-- Source information follows --
(** A datagram that registers an endpoint with a session. *)
Definition registers (c : DatagramCipher) (packet : list byte) : Prop :=
  ∃ c0 c1 header, same_key c0 c ∧ open_datagram packet c0 = (c1, Ok (header, [])) ∧ packet_type header = PtPing.
Lemma open_same_key packet c c' r : open_datagram packet c = (c', r) → same_key c c'.
Proof. unfold RdUdp.open_datagram, open. repeat case_match; intros [= <- <-]; simplify_eq; done. Qed.
Lemma same_key_trans a b c : same_key a b → same_key b c → same_key a c.
Proof. intros [??] [??]. split; congruence. Qed.
Lemma registers_key c c' packet : same_key c c' → registers c packet → registers c' packet.
Proof. intros Hk (c0 & c1 & header & H0 & H). exists c0, c1, header. split; [by eapply same_key_trans|done]. Qed.
Lemma routes_register_ok arrived handed peer r : routes_ok arrived handed r → routes_ok arrived handed (register peer r).
Proof.
  intros Hok. unfold register. destruct (ur_peers r !! peer) eqn:Ep; [done|]. destruct Hok as [H1 H2 H3 H4]. split; cbn [ur_peers ur_admission]; try done.
  - intros p q [[_ <-]|[_ ?]]%lookup_insert_Some; [cbn; lia|by eapply H1].
  - intros p. specialize (H3 p). unfold inbox in *. cbn [ur_peers]. destruct (decide (peer = p)) as [->|Hp]; [rewrite lookup_insert_eq; by rewrite Ep in H3|by rewrite lookup_insert_ne].
Qed.
Lemma discovery_ok arrived handed reads ip r r' found rest : routes_ok arrived handed r → discovery reads ip r = (r', found, rest) →
  ∃ consumed, reads = consumed ++ rest ∧ routes_ok (arrived ++ packets_of consumed) handed r' ∧
    match found with Some (Some (packet, peer)) => (peer, packet) ∈ arrived ++ packets_of consumed ∧ peer.1 = ip | _ => True end.
Proof.
  intros Hok. unfold discovery. destruct (drain MAX_UDP_DISCOVERY_BURST reads r) as [[r1 ok] rest1] eqn:Ed. destruct (routes_drain_ok _ _ _ _ _ _ _ _ Hok Ed) as (consumed & -> & Hok1). destruct ok; [|intros [= <- <- <-]; by exists consumed].
  destruct (list_find _ _) as [[i [peer packet]]|] eqn:Ef; intros [= <- <- <-]; exists consumed; [|done]. apply list_find_Some in Ef as (Hi & Hip & _). cbn in Hip. split; [done|]. destruct Hok1 as [H1 H2 H3 H4].
  split; [|split; [by apply H4, list_elem_of_lookup_2 with i|done]]. split; cbn [ur_peers ur_admission]; try done.
  - rewrite length_app, length_take, length_drop. lia.
  - intros x Hx. apply H4. rewrite <- (take_drop_middle _ _ _ Hi). apply elem_of_app in Hx as [Hx|Hx]; apply elem_of_app; [by left|right]. by apply elem_of_cons; right.
Qed.
Lemma discover_ok fuel arrived handed reads ip c r r' c' peer rest : routes_ok arrived handed r → discover fuel ip reads c r = (r', c', peer, rest) →
  ∃ consumed, reads = consumed ++ rest ∧ routes_ok (arrived ++ packets_of consumed) handed r' ∧ same_key c c' ∧
    match peer with Some (Some p) => p.1 = ip ∧ ∃ packet, (p, packet) ∈ arrived ++ packets_of consumed ∧ registers c packet | _ => True end.
Proof.
  revert arrived reads c r. induction fuel as [|fuel IH]; intros arrived reads c r Hok; cbn [RdRoutes.discover]; [intros [= <- <- <- <-]; exists []; change (packets_of []) with (@nil (SocketAddr * list byte)); by rewrite (app_nil_r arrived)|].
  destruct (discovery reads ip r) as [[r1 found] rest1] eqn:Ed. destruct (discovery_ok _ _ _ _ _ _ _ _ Hok Ed) as (consumed & -> & Hok1 & Hf).
  assert (∀ c1, same_key c c1 → discover fuel ip rest1 c1 r1 = (r', c', peer, rest) → ∃ consumed', consumed ++ rest1 = consumed' ++ rest ∧ routes_ok (arrived ++ packets_of consumed') handed r' ∧ same_key c c' ∧
    match peer with Some (Some p) => p.1 = ip ∧ ∃ packet, (p, packet) ∈ arrived ++ packets_of consumed' ∧ registers c packet | _ => True end) as Hagain.
  { intros c1 Hc1 E. destruct (IH _ _ _ _ Hok1 E) as (more & -> & Hok2 & Hk & Hp). exists (consumed ++ more). rewrite packets_app, !app_assoc in *. split_and!; [done|done|by eapply same_key_trans|].
    destruct peer as [[p|]|]; [|done|done]. destruct Hp as (Hip & packet & Hin & Hr). split; [done|]. exists packet. split; [done|]. eapply registers_key, Hr. destruct Hc1. by split. }
  destruct found as [[[packet p]|]|]; [|intros [= <- <- <- <-]; by exists consumed|intros [= <- <- <- <-]; by exists consumed]. destruct (_ <? _); [by apply Hagain|].
  destruct (open_datagram packet c) as [c1 [[header payload]|]] eqn:Eo; [|by apply Hagain; eapply open_same_key]. destruct (bool_decide_reflect (packet_type header = PtPing)) as [Hp|]; [|by apply Hagain; eapply open_same_key].
  destruct (bool_decide_reflect (payload = [])) as [->|]; [|by apply Hagain; eapply open_same_key]. cbn [andb]. intros [= <- <- <- <-]. exists consumed. destruct Hf as [Hin Hip]. split_and!; [done|by apply routes_register_ok|by eapply open_same_key|done|].
  exists packet. split; [done|]. by exists c, c1, header.
Qed.
Lemma open_received_key packets c : same_key c (open_received aes_gcm_decrypt packets c).1.
Proof.
  revert c. induction packets as [|packet packets IH]; intros c; cbn [open_received]; [done|]. destruct (open_datagram packet c) as [c1 r] eqn:E. specialize (IH c1). destruct (open_received aes_gcm_decrypt packets c1). cbn in *. eapply same_key_trans; [by eapply open_same_key|done].
Qed.
Lemma from_pair peer p packets : from peer (pair p <$> packets) = if decide (p = peer) then packets else [].
Proof.
  induction packets as [|x packets IH]; [by case_decide|]. change (pair p <$> x :: packets) with ([(p, x)] ++ (pair p <$> packets)). rewrite from_app, from_one, IH. by case_decide.
Qed.
Lemma receive_ok arrived handed reads peer r r' packets rest : routes_ok arrived handed r → receive reads peer r = (r', packets, rest) →
  ∃ consumed, reads = consumed ++ rest ∧ routes_ok (arrived ++ packets_of consumed) (handed ++ (pair peer <$> default [] packets)) r'.
Proof.
  intros Hok. unfold receive. destruct (drain MAX_UDP_DISCOVERY_BURST reads r) as [[r1 ok] rest1] eqn:Ed. destruct (routes_drain_ok _ _ _ _ _ _ _ _ Hok Ed) as (consumed & -> & Hok1).
  destruct ok; [|intros [= <- <- <-]; exists consumed; cbn; by rewrite app_nil_r]. destruct (ur_peers r1 !! peer) as [queue|] eqn:Ep; intros [= <- <- <-]; exists consumed; [|cbn; by rewrite app_nil_r]. split; [done|].
  destruct Hok1 as [H1 H2 H3 H4]. split; cbn [ur_peers ur_admission]; [| exact H2 | | exact H4].
  - intros p q [[_ <-]|[_ ?]]%lookup_insert_Some; [cbn; lia|by eapply H1].
  - intros p. specialize (H3 p). rewrite from_app. cbn [default]. rewrite from_pair. unfold inbox in *. cbn [ur_peers]. destruct (decide (peer = p)) as [->|Hp].
    + rewrite lookup_insert_eq. rewrite Ep in H3. cbn [default from_option id] in H3 |- *. by rewrite app_nil_r.
    + rewrite lookup_insert_ne by done. by rewrite app_nil_r.
Qed.
Lemma routes_remove_ok arrived handed peer r : routes_ok arrived handed r → routes_ok arrived handed (remove peer r).
Proof.
  intros [H1 H2 H3 H4]. split; cbn [remove ur_peers ur_admission]; [| exact H2 | | exact H4].
  - intros p q [_ ?]%lookup_delete_Some. by eapply H1.
  - intros p. specialize (H3 p). unfold inbox in *. cbn [remove ur_peers]. destruct (decide (peer = p)) as [->|Hp]; [|by rewrite lookup_delete_ne]. rewrite lookup_delete_eq. cbn. rewrite app_nil_r. etrans; [|exact H3]. by apply sublist_inserts_r.
Qed.
(** The endpoint of a session was proved to be its client's. *)
Definition endpoint_ok (arrived : list (SocketAddr * list byte)) (s : Session) : Prop :=
  ∀ peer, ss_udp_peer s = Some peer → peer.1 = ss_ip s ∧ ∃ packet, (peer, packet) ∈ arrived ∧ registers (ss_cipher s) packet.
Definition world_ok (arrived handed : list (SocketAddr * list byte)) (w : World) : Prop :=
  routes_ok arrived handed (wo_routes w) ∧ map_Forall (λ _, endpoint_ok arrived) (wo_sessions w).
Lemma endpoint_later arrived more s : endpoint_ok arrived s → endpoint_ok (arrived ++ more) s.
Proof. intros H peer Hp. destruct (H peer Hp) as (? & packet & ? & ?). split; [done|]. exists packet. split; [|done]. apply elem_of_app. by left. Qed.
Lemma endpoints_update arrived more (m : gmap nat Session) id s : map_Forall (λ _, endpoint_ok arrived) m → endpoint_ok (arrived ++ more) s → map_Forall (λ _, endpoint_ok (arrived ++ more)) (<[id := s]> m).
Proof. intros H Hs. apply map_Forall_insert_2; [done|]. intros k x Hk. by eapply endpoint_later, H. Qed.
Lemma take_consumed {A} (l consumed rest : list A) : l = consumed ++ rest → take (length l - length rest) l = consumed.
Proof. intros ->. rewrite length_app. replace (length consumed + length rest - length rest)%nat with (length consumed) by lia. apply take_app_length. Qed.
Lemma route_step_ok i w w' packets rest arrived handed : world_ok arrived handed w → route_step i w = Some (w', packets, rest) →
  world_ok (arrived ++ packets_of (take (length (reads_of i) - length rest) (reads_of i))) (handed ++ match endpoint_of i w with Some peer => pair peer <$> packets | None => [] end) w'.
Proof.
  intros [Hr Hs]. destruct i as [id ip c|id reads|id reads|id]; cbn [RdRoutes.route_step reads_of endpoint_of].
  - destruct (wo_sessions w !! id) eqn:E; [done|]. intros [= <- <- <-]. cbn. rewrite !app_nil_r. split; [done|]. by apply map_Forall_insert_2.
  - destruct (wo_sessions w !! id) as [[ip c [|]]|] eqn:E; try done. unfold discover_udp_peer. destruct (discover MAX_UDP_DISCOVERY_BURST ip reads c (wo_routes w)) as [[[r c'] peer] rest'] eqn:Ed. intros [= <- <- <-].
    destruct (discover_ok _ _ _ _ _ _ _ _ _ _ _ Hr Ed) as (consumed & Hc & Hok & Hk & Hp). rewrite (take_consumed _ _ _ Hc), app_nil_r. split; [done|]. apply endpoints_update; [done|]. intros p Ep. cbn in Ep. destruct peer as [[p'|]|]; try done. injection Ep as ->.
    destruct Hp as (Hip & packet & Hin & Hreg). split; [done|]. exists packet. split; [done|]. by eapply registers_key.
  - destruct (wo_sessions w !! id) as [[ip c [peer|]]|] eqn:E; try done. destruct (receive reads peer (wo_routes w)) as [[r pk] rest'] eqn:Er. intros [= <- <- <-]. destruct (receive_ok _ _ _ _ _ _ _ _ Hr Er) as (consumed & Hc & Hok).
    rewrite (take_consumed _ _ _ Hc). cbn. split; [done|]. apply endpoints_update; [done|]. destruct (Hs id _ E peer eq_refl) as (Hip & packet & Hin & Hreg). intros p [= <-]. split; [done|]. exists packet. split; [apply elem_of_app; by left|]. cbn.
    eapply registers_key, Hreg. apply open_received_key.
  - destruct (wo_sessions w !! id) as [s|] eqn:E; [|done]. intros [= <- <- <-]. cbn. rewrite !app_nil_r. split; [destruct (ss_udp_peer s); [by apply routes_remove_ok|done]|]. by apply map_Forall_delete.
Qed.
Lemma route_run_ok steps w w' arrived handed more handed' : world_ok arrived handed w → route_run aes_gcm_decrypt steps w = Some (w', more, handed') → world_ok (arrived ++ more) (handed ++ handed') w'.
Proof.
  revert w arrived handed more handed'. induction steps as [|i steps IH]; intros w arrived handed more handed' Hok; cbn [route_run]; [intros [= <- <- <-]; by rewrite !app_nil_r|].
  destruct (route_step i w) as [[[w1 packets] rest]|] eqn:Es; [|done]. cbn. destruct (route_run aes_gcm_decrypt steps w1) as [[[w2 arrived2] handed2]|] eqn:Er; [|done]. cbn. intros [= <- <- <-]. rewrite !app_assoc. eapply IH; [|done]. by eapply route_step_ok.
Qed.
(** While an inbox has room, nothing is lost. *)
Lemma drain_exact fuel reads peer r queue : ur_peers r !! peer = Some queue → (RecvError ∉ reads) → (length reads ≤ fuel)%nat →
  (length queue + length (from peer (packets_of reads)) ≤ INBOX)%nat → ∃ r', drain fuel reads r = (r', true, []) ∧ ur_peers r' !! peer = Some (queue ++ from peer (packets_of reads)).
Proof.
  revert fuel r queue. induction reads as [|x reads IH]; intros fuel r queue Hq Herr Hf Hl; [exists r; split; [by destruct fuel|]; by rewrite app_nil_r|].
  destruct fuel as [|fuel]; [cbn in Hf; lia|]. apply not_elem_of_cons in Herr as [Hx Herr]. cbn [length] in Hf. destruct x as [p packet| |]; cbn [drain]; [|apply IH; [done|done|lia|done]|done].
  change (packets_of (RecvPacket p packet :: reads)) with ([(p, packet)] ++ packets_of reads) in *. rewrite from_app, from_one in *. unfold deliver. case_decide as Hp.
  - subst p. rewrite Hq. cbn [app length] in *. assert (push_back packet queue = queue ++ [packet]) as Hb by (unfold push_back; destruct (Nat.eqb_spec (length queue) INBOX); [lia|done]).
    destruct (IH fuel (mk_UdpRecoveryRoutes (<[peer := push_back packet queue]> (ur_peers r)) (ur_admission r)) (queue ++ [packet])) as (r' & Hd & Hr); [cbn; rewrite Hb; apply lookup_insert_eq|done|lia|rewrite length_app; cbn; lia|].
    exists r'. split; [done|]. by rewrite <- app_assoc in Hr.
  - destruct (ur_peers r !! p) as [q|] eqn:Ep; apply IH; cbn; try done; try lia. by rewrite lookup_insert_ne.
Qed.
(** ** What is under way *)

Lemma cut_parts_total bytes parts : parts_wf parts (zlen bytes) → zlen (concat (cut_parts bytes parts as_piece).*2) = zlen bytes.
Proof.
  destruct parts as [|[[start o] q] parts]; [done|]. unfold parts_wf, part_start. cbn [fst]. intros [-> Hp]. set (f := λ order sequence b, mk_HRecord order sequence b false None). pose proof (cut_parts_size bytes parts f 0 o q ltac:(lia) Hp ltac:(done)) as Hz. rewrite Z.sub_0_r in Hz. rewrite <- Hz.
  trans (zlen (concat (record_piece <$> cut_parts bytes ((0, o, q) :: parts) f).*2)); [by rewrite !cut_parts_fmap|]. generalize (cut_parts bytes ((0, o, q) :: parts) f). intros l. clear. induction l as [|r l IH]; [done|]. cbn [fmap list_fmap concat]. rewrite zlen_app, IH. done.
Qed.
Definition open_group (s : VtUnitSplitter) : bool := match sp_transmission s with Open => negb (bool_decide (sp_group s = [])) | _ => false end.
Definition pending_group (s : VtUnitSplitter) : list byte := if open_group s then sp_group s else [].
Definition pending_parts (s : VtUnitSplitter) : list Part := if open_group s then sp_group_parts s else [].
Lemma pending_group_ok n K laid input o bytes s out : core n K laid input o bytes s out → parts_within (zlen (pending_group s)) (pending_parts s) ∧ cut_parts (pending_group s) (pending_parts s) as_piece ⊆+ group_pieces s ∧ (pending_parts s = [] → pending_group s = []).
Proof.
  intros [_ _ _ _ H5]. unfold pending_group, pending_parts, open_group, group_pieces. destruct (sp_transmission s) eqn:Et; cbn; try (split_and!; [constructor|apply submseteq_nil_l|done]). destruct (H5 Et) as [Hne Hp]. case_bool_decide; cbn; [|by split_and!]. split_and!; [constructor|apply submseteq_nil_l|done].
Qed.
(** The pieces of what is under way, after those that are closed. *)
Record pending_laid (K : list piece) (input : list byte) (s : VtUnitSplitter) : Prop := {
  pl_laid : ∃ bound laid, laid_out bound laid ∧ concat laid.*2 `sublist_of` input ∧ K ++ cut_parts (pd_bytes (pending s)) (pd_parts (pending s)) as_piece ⊆+ laid;
  pl_empty : pd_parts (pending s) = [] → pd_bytes (pending s) = [];
  pl_total : (sp_transmission s = Open → parts_wf (sp_group_parts s) (zlen (sp_group s))) → zlen (concat (cut_parts (pd_bytes (pending s)) (pd_parts (pending s)) as_piece).*2) = zlen (pd_bytes (pending s));
}.
Lemma pending_laid_at n K input s o q laid bytes : core n K laid input o bytes s [] →
  (pd_bytes (pending s) = pending_group s ++ bytes ∧ pd_parts (pending s) = pending_parts s ++ [(zlen (pending_group s), o, q)]) ∨ (bytes = [] ∧ pd_bytes (pending s) = pending_group s ∧ pd_parts (pending s) = pending_parts s) →
  pending_laid K input s.
Proof.
  intros Hc Hp. destruct (pending_group_ok _ _ _ _ _ _ _ _ Hc) as (G1 & G2 & G3). destruct Hc as [H1 H2 H3 H4 _]. cbn [units_pieces fmap list_fmap concat app] in H4.
  assert (K ++ cut_parts (pending_group s) (pending_parts s) as_piece ⊆+ laid) as Hk by (etrans; [apply submseteq_skips_l, G2|exact H4]).
  assert ((sp_transmission s = Open → parts_wf (sp_group_parts s) (zlen (sp_group s))) → zlen (concat (cut_parts (pending_group s) (pending_parts s) as_piece).*2) = zlen (pending_group s)) as Htot.
  { intros Hwf. unfold pending_group, pending_parts, open_group. destruct (sp_transmission s) eqn:Et; cbn; [done| |done]. case_bool_decide; cbn; [done|]. by apply cut_parts_total, Hwf. }
  destruct Hp as [[E1 E2]|(-> & E1 & E2)]; split; rewrite ?E1, ?E2.
  - rewrite cut_parts_snoc by done. exists (o + 1), (laid ++ [(o, bytes)]). split_and!; [apply laid_snoc; [done|lia]| |rewrite app_assoc; by apply submseteq_skips_r]. rewrite fmap_app, concat_app. cbn. by rewrite app_nil_r.
  - by destruct (pending_parts s).
  - intros Hwf. rewrite cut_parts_snoc by done. rewrite fmap_app, concat_app, !zlen_app, (Htot Hwf). cbn. by rewrite app_nil_r.
  - exists o, laid. rewrite app_nil_r in H3. done.
  - done.
  - done.
Qed.
Lemma flow_pending n K input s : flow n K input s [] → pending_laid K input s.
Proof.
  assert (∀ rest, at_text n K input rest s [] → match sp_scan s with CsiDiscard => rest = [ESC; x5b] | Ground | Escape | Csi => rest = [] | _ => False end → pending_laid K input s) as Htext.
  { intros rest [Ht (laid & Hc)] Hr. unfold text_order in Hc. destruct Ht as [[Ht Hm]|[Ht (m & Hm & _)]]; rewrite Hm in Hc; [apply (pending_laid_at _ _ _ _ _ (sp_sequence s) _ _ Hc)|apply (pending_laid_at _ _ _ _ _ (mk_sequence m) _ _ Hc)]; unfold pending; rewrite Hm; destruct (sp_scan s); subst; rewrite ?app_nil_r; try done.
    - right. rewrite Ht. cbn [pd_bytes pd_parts]. rewrite !app_nil_r. done.
    - right. rewrite Ht. cbn [pd_bytes pd_parts]. rewrite !app_nil_r. done.
    - right. rewrite Ht. cbn [pd_bytes pd_parts]. rewrite !app_nil_r. done.
    - by left.
    - by left.
    - by left.
    - by left.
    - by left. }
  assert (at_string n K input s [] → match sp_scan s with InString | StringEscape => True | _ => False end → pending_laid K input s) as Hstring.
  { intros (Hnt & m & laid & [Hm _] & Hc) Hs. apply (pending_laid_at _ _ _ _ _ (mk_sequence m) _ _ Hc). left. unfold pending, string_bytes. rewrite Hm. by destruct (sp_scan s). }
  unfold flow. destruct (sp_scan s); naive_solver.
Qed.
-- Source information concluded --
Prompt:
Identify the lines of the data that contain the word "then". Copy each of them.

Expected answer:
Lemma from_pair peer p packets : from peer (pair p <$> packets) = if decide (p = peer) then packets else [].
Definition pending_group (s : VtUnitSplitter) : list byte := if open_group s then sp_group s else [].
Definition pending_parts (s : VtUnitSplitter) : list Part := if open_group s then sp_group_parts s else [].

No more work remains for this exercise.